> [Problem details]: In the records below, find the line that contains "product_reply (Some hits)))" and the line that contains "rule): retrieval is". Set down exactly those lines and every line between them, and nothing more.

[Records from a data collection]
□ □ □ □

Lemma missing_metadata_raises_witness :
  retrieve_with_index Demo.sims_of (py "dell") (Some tt) (Some [1 # 100; 9 # 10])
    [] 5 None = Raise IndexError.
Proof.
  apply (missing_metadata_raises unit (list Q) Demo.sims_of (py "dell") tt
           [1 # 100; 9 # 10] 5 None (None, None) (9 # 10)).
  - reflexivity.
  - right. left. reflexivity.
  - vm_compute. discriminate.
Defined.

(** ** More on the intent router *)

Section RouterMore.

Variables Vectorizer Matrix : Type.
Variable cosine_sims : Vectorizer -> Matrix -> str -> list Q.
Variable get_gemini_response : str -> str.

Lemma strip_parts (s : str) :
  exists ws ws', s = ws ++ strip s ++ ws'.
Proof.
  unfold strip. destruct (lstrip_split s) as [ws [H1 _]].
  destruct (rstrip_split (lstrip s)) as [ws' [H2 _]].
  exists ws, ws'. now rewrite <- H2.
Qed.

Lemma contains_strip (w s : str) :
  strip_safe w = true -> contains w (strip s) = contains w s.
Proof.
  intros Hw. apply eq_true_iff_eq. split; intros H.
  - apply contains_app in H as (pre & post & H).
    destruct (strip_parts s) as (ws & ws' & Hs).
    apply contains_app. exists (ws ++ pre), (post ++ ws').
    rewrite Hs, H. now rewrite <- !app_assoc.
  - destruct w as [|c n]; [discriminate|].
    unfold strip_safe in Hw. apply andb_true_iff in Hw as [Hc Hd].
    apply negb_true_iff in Hc, Hd.
    unfold strip.
    assert (Hl : c :: n <> []) by discriminate.
    pose proof (app_removelast_last c Hl) as E.
    set (w' := removelast (c :: n)) in *. set (d := last (c :: n) c) in *.
    rewrite E. apply contains_rstrip; [exact Hd|]. rewrite <- E.
    apply contains_lstrip; [exact Hc | exact H].
Qed.

Lemma any_in_strip (ws : list str) (s : str) :
  forallb strip_safe ws = true -> any_in ws (strip s) = any_in ws s.
Proof.
  unfold any_in. induction ws as [|w ws IH]; intros H; [reflexivity|].
  cbn [forallb] in H. apply andb_true_iff in H as [Hw Hws].
  cbn [existsb]. now rewrite (contains_strip w s Hw), (IH Hws).
Qed.

(** The router decides on the lower-cased message as it is: the blanks that
    [strip] removes change neither a keyword test nor the token count. *)
Lemma chat_by_lower_text (message : str) (vectorizer : option Vectorizer)
    (tfidf_matrix : option Matrix) (metadata : list Meta) :
  generate_chat_response cosine_sims get_gemini_response message vectorizer
    tfidf_matrix metadata
  = match canned_reply (lower message) (List.length (split message)) with
    | Some r => ([], Ok (general r))
    | None =>
        if any_in product_keywords (lower message) then
          match retrieve_with_index cosine_sims message vectorizer tfidf_matrix
                  metadata 3 None with
          | Raise e => ([Printed (py "INFO: Routing to product search.")], Raise e)
          | Ok [] =>
              ([Printed (py "INFO: Routing to product search.");
                Printed (py "INFO: No product results, falling back to Gemini.");
                AskedGemini (no_match_prompt message)],
               Ok (general (get_gemini_response (no_match_prompt message))))
          | Ok hits =>
              ([Printed (py "INFO: Routing to product search.")],
               Ok (mkReply (py "product") product_reply (Some hits)))
          end
        else
          ([Printed (py "INFO: Routing to Gemini for general conversation.");
            AskedGemini message],
           Ok (general (get_gemini_response message)))
    end.
Proof.
  unfold generate_chat_response, canned_reply.
  rewrite !any_in_strip by reflexivity.
  rewrite split_strip, split_lower_length.
  destruct (any_in greetings (lower message) && _); [reflexivity|].
  destruct (any_in farewells (lower message)); [reflexivity|].
  destruct (any_in thanks (lower message)); [reflexivity|].
  destruct (any_in help_words (lower message)); [reflexivity|].
  destruct (any_in identity_words (lower message)); [reflexivity|].
  destruct (any_in product_keywords (lower message)); [|reflexivity].
  destruct (retrieve_with_index cosine_sims message vectorizer tfidf_matrix
              metadata 3 None) as [[|h hits]|e]; reflexivity.
Qed.

Lemma hits_threshold_helper (v : Vectorizer) (m : Matrix) (metadata : list Meta)
    (hits : list Hit) (message : str) (top_k : Z) (cf : option str) :
  retrieve_with_index cosine_sims message (Some v) (Some m) metadata top_k cf
  = Ok hits ->
  Forall (fun h => threshold <= score h) hits.
Proof.
  intros H. apply retrieve_unfold in H as (lo & hi & _ & H).
  eapply loop_forall; [| constructor | exact H].
  intros idx h _ Hh. apply candidate_hit_inv in Hh as (meta & _ & -> & Ht & _).
  cbn [make_hit score].
  destruct (Qlt_le_dec (nth idx (cosine_sims v m message) 0) threshold) as [Hlt | Hle];
    [|exact Hle].
  apply Qlt_bool_iff in Hlt. congruence.
Qed.

(** C5, as the code has it.  The router answers "hello" with the canned
    greeting, "bye" with the farewell and "thank you so much" with the
    thanks.  A message that holds "laptop" is a product query when none of
    the five canned rules applies to it (one that does is answered by that
    rule): retrieval is run on the message with top_k = 3, its hits are the
    reply, and when it returns no hit (as it does when no index is loaded)
    the generative service is asked with a prompt that says that no
    matching product was found and carries the message twice.  When the
    message holds "under 50000" after text without digits and commas, with
    no digit or comma right after it, and holds neither "between" nor a
    dash, the constraint is (None, 50000) and the retrieval loop is run
    under it, with the category read from the message ("laptop" when it
    holds no headphone or phone word). *)
Theorem router_coverage (vectorizer : option Vectorizer)
    (tfidf_matrix : option Matrix) (metadata : list Meta) :
  let chat := generate_chat_response cosine_sims get_gemini_response in
  let routed := Printed (py "INFO: Routing to product search.") in
  let fell_back :=
    Printed (py "INFO: No product results, falling back to Gemini.") in
  chat (py "hello") vectorizer tfidf_matrix metadata
    = ([], Ok (general
                 (py "Hello. How may I assist you with product search or questions today?")))
  /\ chat (py "bye") vectorizer tfidf_matrix metadata
    = ([], Ok (general
                 (py "Goodbye. If you need further assistance, please ask anytime.")))
  /\ chat (py "thank you so much") vectorizer tfidf_matrix metadata
    = ([], Ok (general
                 (py "You're welcome. Would you like help with anything else?")))
  /\ forall message : str,
       canned_reply (lower message) (List.length (split message)) = None ->
       contains (py "laptop") (lower message) = true ->
       let prompt :=
         py "I could not find matching products in the store for the following query: '"
         ++ message
         ++ py "'. Please provide general guidance based on product knowledge: "
         ++ message in
       chat message vectorizer tfidf_matrix metadata
       = match retrieve_with_index cosine_sims message vectorizer tfidf_matrix
                 metadata 3 None with
         | Raise e => ([routed], Raise e)
         | Ok [] =>
             ([routed; fell_back; AskedGemini prompt],
              Ok (general (get_gemini_response prompt)))
         | Ok hits =>
             ([routed],
              Ok (mkReply (py "product")
                    (py "Here are the most relevant products matching your query:")
                    (Some hits)))
         end
       /\ chat message None None metadata
          = ([routed; fell_back; AskedGemini prompt],
             Ok (general (get_gemini_response prompt)))
       /\ forall (v : Vectorizer) (m : Matrix) (pre post : str),
            lower message = pre ++ py "under 50000" ++ post ->
            numeral_free pre -> numeral_ends post ->
            contains (py "between") (lower message) = false ->
            contains (py "-") (lower message) = false ->
            parse_price_constraints message = Ok (None, Some 50000)
            /\ retrieve_with_index cosine_sims message (Some v) (Some m) metadata 3 None
               = retrieve_loop (cosine_sims v m message) metadata
                   (detect_category None (lower message)) None (Some 50000) 3
                   (candidate_indices (cosine_sims v m message)) []
            /\ (any_in [py "headphone"; py "headset"; py "earbud"] (lower message)
                = false ->
                any_in [py "mobile"; py "smartphone"; py "phone"] (lower message)
                = false ->
                detect_category None (lower message) = Some (py "laptop")).
Proof.
  intros chat routed fell_back.
  split; [vm_compute; reflexivity|]. split; [vm_compute; reflexivity|].
  split; [vm_compute; reflexivity|].
  intros message Hcanned Hlaptop prompt.
  assert (Hprod : any_in product_keywords (lower message) = true).
  { unfold any_in, product_keywords. cbn [existsb]. rewrite Hlaptop.
    now rewrite !orb_true_r. }
  split; [|split].
  - unfold chat. rewrite chat_by_lower_text, Hcanned, Hprod. reflexivity.
  - unfold chat. rewrite chat_by_lower_text, Hcanned, Hprod. reflexivity.
  - intros v m pre post Hq Hpre Hpost Hb Hd.
    assert (Hp : parse_price_constraints message = Ok (None, Some 50000)).
    { apply (parse_max_form message pre (py "under") (py " ") [] [] (py "50000") post);
        try assumption; try reflexivity.
      - now left.
      - now left.
      - repeat split; try reflexivity. apply Nat.leb_le. reflexivity. }
    split; [exact Hp|]. split.
    + unfold retrieve_with_index. now rewrite Hp.
    + intros Hh Hm. unfold detect_category. cbn [truthy_str negb].
      rewrite Hh, Hm. unfold any_in. cbn [existsb]. now rewrite Hlaptop.
Qed.

(** X14. The canned rules come first and cost nothing: when one of the five
    rules applies to the lower-cased message, the reply is its fixed text
    whatever the index, the metadata and the rest of the message are;
    nothing is printed, the product search is not run (so a price phrase
    that would make the parser raise is harmless) and the generative
    service is not asked. *)
Theorem canned_rules_come_first (message : str) (vectorizer : option Vectorizer)
    (tfidf_matrix : option Matrix) (metadata : list Meta) (r : str) :
  canned_reply (lower message) (List.length (split message)) = Some r ->
  generate_chat_response cosine_sims get_gemini_response message vectorizer
    tfidf_matrix metadata
  = ([], Ok (general r)).
Proof.
  intros H. now rewrite chat_by_lower_text, H.
Qed.

(** X15. A product query whose price phrase makes the parser raise makes the
    router raise too when an index is loaded; with no index loaded the same
    message is answered by the generative service, because retrieval
    returns before it parses the query. *)
Theorem router_propagates_parser_error (message : str) (v : Vectorizer)
    (m : Matrix) (metadata : list Meta) (e : pyexn) :
  canned_reply (lower message) (List.length (split message)) = None ->
  any_in product_keywords (lower message) = true ->
  parse_price_constraints message = Raise e ->
  generate_chat_response cosine_sims get_gemini_response message (Some v) (Some m)
    metadata
  = ([Printed (py "INFO: Routing to product search.")], Raise e)
  /\ generate_chat_response cosine_sims get_gemini_response message None None
       metadata
     = ([Printed (py "INFO: Routing to product search.");
         Printed (py "INFO: No product results, falling back to Gemini.");
         AskedGemini (no_match_prompt message)],
        Ok (general (get_gemini_response (no_match_prompt message)))).
Proof.
  intros Hc Hk Hp. rewrite !chat_by_lower_text, Hc, Hk. split.
  - unfold retrieve_with_index. now rewrite Hp.
  - reflexivity.
Qed.

(** X16. A reply of type "product" carries between one and three hits, in
    descending order of score, each with a score that reaches the
    threshold; only the routing line was printed and the generative service
    was not asked. *)
Theorem product_reply_shape (message : str) (vectorizer : option Vectorizer)
    (tfidf_matrix : option Matrix) (metadata : list Meta)
    (trace : list Event) (reply : Reply) :
  generate_chat_response cosine_sims get_gemini_response message vectorizer
    tfidf_matrix metadata = (trace, Ok reply) ->
  rtype reply = py "product" ->
  trace = [Printed (py "INFO: Routing to product search.")]
  /\ response reply = product_reply
  /\ exists hits,
       results reply = Some hits
       /\ (1 <= List.length hits <= 3)%nat
       /\ descending (map score hits)
       /\ Forall (fun h => threshold <= score h) hits.
Proof.
  rewrite chat_by_lower_text. intros H Ht.
  destruct (canned_reply (lower message) (List.length (split message))) as [r|].
  { injection H as <- <-. discriminate Ht. }
  destruct (any_in product_keywords (lower message)).
  2:{ injection H as <- <-. discriminate Ht. }
  destruct (retrieve_with_index cosine_sims message vectorizer tfidf_matrix
              metadata 3 None) as [[|h hits]|e] eqn:Er.
  - injection H as <- <-. discriminate Ht.
  - injection H as <- <-. split; [reflexivity|]. split; [reflexivity|].
    exists (h :: hits). split; [reflexivity|].
    destruct vectorizer as [v|]; [|discriminate Er].
    destruct tfidf_matrix as [m|]; [|discriminate Er].
    pose proof (hits_threshold_helper v m metadata (h :: hits) message 3 None Er) as Hth.
    apply retrieve_unfold in Er as (lo & hi & _ & Er).
    split; [|split].
    + split; [simpl; lia|].
      pose proof (loop_bound _ _ _ _ _ 3%Z _ [] _ ltac:(simpl; lia) Er). lia.
    + eapply loop_sorted; [|exact Er]. apply candidates_descending.
    + exact Hth.
  - discriminate H.
Qed.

□ □ □ □

> [Response area]:
               Ok (mkReply (py "product") product_reply (Some hits)))
          end
        else
          ([Printed (py "INFO: Routing to Gemini for general conversation.");
            AskedGemini message],
           Ok (general (get_gemini_response message)))
    end.
Proof.
  unfold generate_chat_response, canned_reply.
  rewrite !any_in_strip by reflexivity.
  rewrite split_strip, split_lower_length.
  destruct (any_in greetings (lower message) && _); [reflexivity|].
  destruct (any_in farewells (lower message)); [reflexivity|].
  destruct (any_in thanks (lower message)); [reflexivity|].
  destruct (any_in help_words (lower message)); [reflexivity|].
  destruct (any_in identity_words (lower message)); [reflexivity|].
  destruct (any_in product_keywords (lower message)); [|reflexivity].
  destruct (retrieve_with_index cosine_sims message vectorizer tfidf_matrix
              metadata 3 None) as [[|h hits]|e]; reflexivity.
Qed.

Lemma hits_threshold_helper (v : Vectorizer) (m : Matrix) (metadata : list Meta)
    (hits : list Hit) (message : str) (top_k : Z) (cf : option str) :
  retrieve_with_index cosine_sims message (Some v) (Some m) metadata top_k cf
  = Ok hits ->
  Forall (fun h => threshold <= score h) hits.
Proof.
  intros H. apply retrieve_unfold in H as (lo & hi & _ & H).
  eapply loop_forall; [| constructor | exact H].
  intros idx h _ Hh. apply candidate_hit_inv in Hh as (meta & _ & -> & Ht & _).
  cbn [make_hit score].
  destruct (Qlt_le_dec (nth idx (cosine_sims v m message) 0) threshold) as [Hlt | Hle];
    [|exact Hle].
  apply Qlt_bool_iff in Hlt. congruence.
Qed.

(** C5, as the code has it.  The router answers "hello" with the canned
    greeting, "bye" with the farewell and "thank you so much" with the
    thanks.  A message that holds "laptop" is a product query when none of
    the five canned rules applies to it (one that does is answered by that
    rule): retrieval is run on the message with top_k = 3, its hits are the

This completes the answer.